All the other vets are close and I'm trying to get $$ for the emergency vet so I can take her there


----------



## catcoonz (Aug 4, 2012)

Jessica, the news i have received is if Tiny is left, once she starts contractions and if her uterus bursts, Tiny is going to die from septic shock.
If there are any surviving kittens, they must be placed on antibiotics if they have any chance of surviving.

Please find a vet who will help her, this is way out of my league.


----------



## SpringDance (Mar 18, 2016)

Can you phone the emergency vet first. Explain and see what they say, I know my vet would treat first, then talk about the money after.


----------



## Ceiling Kitty (Mar 7, 2010)

You need to find out ASAP whether the kittens are still viable with a scan at the very least. They will need to come out if there is a womb infection. If you haven't seen movement, it could be too late for them - but let's keep everything crossed.
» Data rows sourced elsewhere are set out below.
(** * libIMG Editor: the shell around the libimg image model

    A shallow embedding of [main.py]: the [ImageWidget] that holds the image
    and paints pixels on pointer events, the [NewFileDialog] that collects
    the dimensions of a blank canvas, and the [MainWindow] actions behind
    the File menu.  Python methods that mutate [self] are computations in a
    state-and-exception monad; integers are [Z] and [//] is floor division
    with [ZeroDivisionError] written out; list subscripts follow Python
    (negative indices count from the end, [IndexError] out of range).
    What the user and the file system answer (the dialog's fields, the
    chosen path, the outcome of reading or writing a file) comes in with
    each event.  The enabling and disabling of the menu entries is left
    out: no action reads it. *)

From Stdlib Require Import ZArith Lia.
From stdpp Require Import base list strings.

Local Open Scope Z_scope.

(** ** Python exceptions and the state-and-exception monad *)

Inductive exn : Type :=
| ZeroDivisionError
| IndexError
| AttributeError
| ValueError (msg : string)
| OtherError (msg : string).

Inductive outcome (A : Type) : Type :=
| Returned (a : A)
| Raised (e : exn).
Arguments Returned {A} a.
Arguments Raised {A} e.

(** A method body: from the object's state to how the call ended and the
    state it left behind.  A raised exception keeps every assignment made
    before it. *)
Definition M (S A : Type) : Type := S -> outcome A * S.
Lemma find_index_from_lookup i slice element :
  0 ≤ i → element ∈ slice →
  slice !! Z.to_nat (find_index_from i slice element - i) = Some element.
Proof.
  revert i. induction slice as [|s rest IH]; intros i Hi Hin; simpl.
  - by apply elem_of_nil in Hin.
  - rewrite String_eqb_bool_decide. case_bool_decide as Heq.
    + subst. by rewrite Z.sub_diag.
    + apply elem_of_cons in Hin as [->|Hin]; [done|].
      pose proof (IH (i + 1) ltac:(lia) Hin) as H.
      destruct (find_index_from_range (i + 1) rest element) as [E|E].
      { apply find_index_from_not_in in E; [done|lia]. }
      replace (Z.to_nat (find_index_from (i + 1) rest element - i))
        with (S (Z.to_nat (find_index_from (i + 1) rest element - (i + 1))))
        by lia.
      done.
Qed.

Lemma find_index_from_last i pre A :
  A ∉ pre → find_index_from i (pre ++ [A]) A = i + Z.of_nat (length pre).
Proof.
  revert i. induction pre as [|p pre IH]; intros i Hpre; simpl.
  - rewrite String.eqb_refl. lia.
  - apply not_elem_of_cons in Hpre as [Hp Hpre].
    rewrite String_eqb_bool_decide, bool_decide_eq_false_2 by done.
    rewrite IH by done. lia.
Qed.

Lemma get_prev_or_next_as_from_spec A path dir rest i :
  0 ≤ i →
  get_prev_or_next_as_from A path dir i rest =
  let j := find_index_from i rest A in
  if j =? -1 then ""%string
  else if (j + dir <? 0) || (j + dir >=? Z.of_nat (length path)) then A
       else default ""%string (path !! Z.to_nat (j + dir)).
Proof.
  revert i. induction rest as [|s rest IH]; intros i Hi; simpl; [done|].
  destruct (String.eqb s A).
  - destruct (Z.eqb_spec i (-1)); [lia|done].
  - by rewrite IH by lia.
Qed.

Lemma get_prev_or_next_as_boundary A path dir :
  A ∈ path →
  find_index path A + dir < 0 ∨ Z.of_nat (length path) ≤ find_index path A + dir →
  get_prev_or_next_as A path dir = A.
Proof.
  intros Hin Hb. unfold get_prev_or_next_as.
  rewrite get_prev_or_next_as_from_spec by lia. cbv zeta.
  fold (find_index path A).
  destruct (Z.eqb_spec (find_index path A) (-1)) as [E|_].
  { apply find_index_from_not_in in E; [done|lia]. }
  destruct (Z.ltb_spec (find_index path A + dir) 0); [done|].
  destruct (Z.geb_spec (find_index path A + dir) (Z.of_nat (length path)));
    [done|lia].
Qed.

Lemma get_Rib_entry_lookup as_path_s ases_interest dir A :
  as_to_next_hop_AS (get_Rib_entry as_path_s ases_interest dir) !! A =
  if bool_decide (A ∈ ases_interest
                  ∧ get_prev_or_next_as A (Split " " as_path_s) dir ≠ ""%string)
  then Some (get_prev_or_next_as A (Split " " as_path_s) dir)
  else None.
Proof.
  unfold get_Rib_entry. simpl.
  set (path := Split " " as_path_s).
  set (step := λ (m : gmap string string) as_interest,
         if String.eqb (get_prev_or_next_as as_interest path dir) ""
         then m else <[as_interest := get_prev_or_next_as as_interest path dir]> m).
  assert (Hgen : ∀ l (m : gmap string string),
    foldl step m l !! A =
    if bool_decide (A ∈ l ∧ get_prev_or_next_as A path dir ≠ ""%string)
    then Some (get_prev_or_next_as A path dir) else m !! A).
  { induction l as [|x l IH]; intros m; cbn [foldl].
    - rewrite bool_decide_eq_false_2; [done|]. intros [H _].
      by apply elem_of_nil in H.
    - rewrite IH. clear IH. unfold step. rewrite String_eqb_bool_decide.
      set (T := get_prev_or_next_as A path dir).
      destruct (decide (A ∈ l ∧ T ≠ ""%string)) as [[Hl HT]|Hn].
      { rewrite !bool_decide_eq_true_2; [done| |done].
        split; [by apply list_elem_of_further|done]. }
      rewrite (bool_decide_eq_false_2 _ Hn).
      destruct (decide (x = A)) as [->|Hne]; fold T.
      + case_bool_decide as HT.
        * rewrite bool_decide_eq_false_2; [done|]. by intros [_ ?].
        * rewrite lookup_insert_eq, bool_decide_eq_true_2; [done|].
          split; [by apply list_elem_of_here|done].
      + rewrite (bool_decide_eq_false_2 (A ∈ x :: l ∧ _)).
        * case_bool_decide; [done|]. by rewrite lookup_insert_ne.
        * intros [[?|?]%elem_of_cons ?]; [done|]. apply Hn. done. }
  rewrite Hgen. by rewrite lookup_empty.
Qed.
Cats can often be quite well in themselves with pyometra, in contrast to dogs. Since canine pyometra is much more commonly seen, it would be easy for a vet thinking along canine lines to underestimate how serious the situation could be in a cat who seems reasonably well in herself.

Hope you get her seen by the emergency vet soon.


----------



## SpringDance (Mar 18, 2016)

@Ceiling Kitty is a vet, @Jessica2017


----------



## SpringDance (Mar 18, 2016)

Is there any news?


----------



## SusieRainbow (Jan 21, 2013)

Any updates Jessica, I see you're online?


----------



## Temporally_Loopy (Jan 16, 2017)

It could just be that Jessica's still logged in rather than actually being here in person. I'm frequently thought to be on messenger or FB simply because I haven't logged out properly or shut down my PC.


----------



## SpringDance (Mar 18, 2016)

I'm worried there's been no reply.


----------



## Elsiebea (Apr 24, 2015)

It's night time there though?


----------



## SpringDance (Mar 18, 2016)

Id hoped she'd update before she went to bed.


----------



## Tigermoon (Apr 2, 2013)

No news yet? Hopefully Jessica will update later today. I hope it all went well, horrible thing to have happened.


----------



## Gallifreyangirl (Feb 11, 2015)

No news I am really worried with what I have read about poor Tiny and her kittens.


----------



## Jiskefet (May 15, 2011)

I am deeply worried, too. I hope she got Tiny to the emergency vet in time. I guess she stayed there to hear the outcome and see Tiny right after surgery.


----------



## vivien (Jul 20, 2009)

Just seen this thread. I hope Tiny and her kittens are ok.

Viv xx


----------



## catcoonz (Aug 4, 2012)

With the time difference as Jessica is in the USA, i doubt she will be online until 1pm.
I have received no emergency calls to my mobile and Jessica knows to telephone any time should she need to.


----------



## Elaine b37 (May 25, 2014)

oh it is awful feeling knowing they are so far away, where is Jackson Galaxy when you need him!!


----------



## huckybuck (Jan 17, 2014)

(Fluff or simply concern)
I am very sad and disappointed there have been no more updates from Jessica as so many people here genuinely care about Tiny and her kittens and are extremely worried about them. I do hope she comes on again and lets everyone know what has happened.


----------



## SusieRainbow (Jan 21, 2013)

I think it's only 5am in the USA so may be sleeping. I really hope for an update later, it's so worrying.


----------



## catcoonz (Aug 4, 2012)

Jessica has children to take to school as well as the time difference, so hopefully we will have an update this afternoon.


----------



## Jessica2017 (Mar 15, 2017)

She's doing better she don't have that stuff coming out anymore..


----------



## Jessica2017 (Mar 15, 2017)

catcoonz said:


> Jessica has children to take to school as well as the time difference, so hopefully we will have an update this afternoon.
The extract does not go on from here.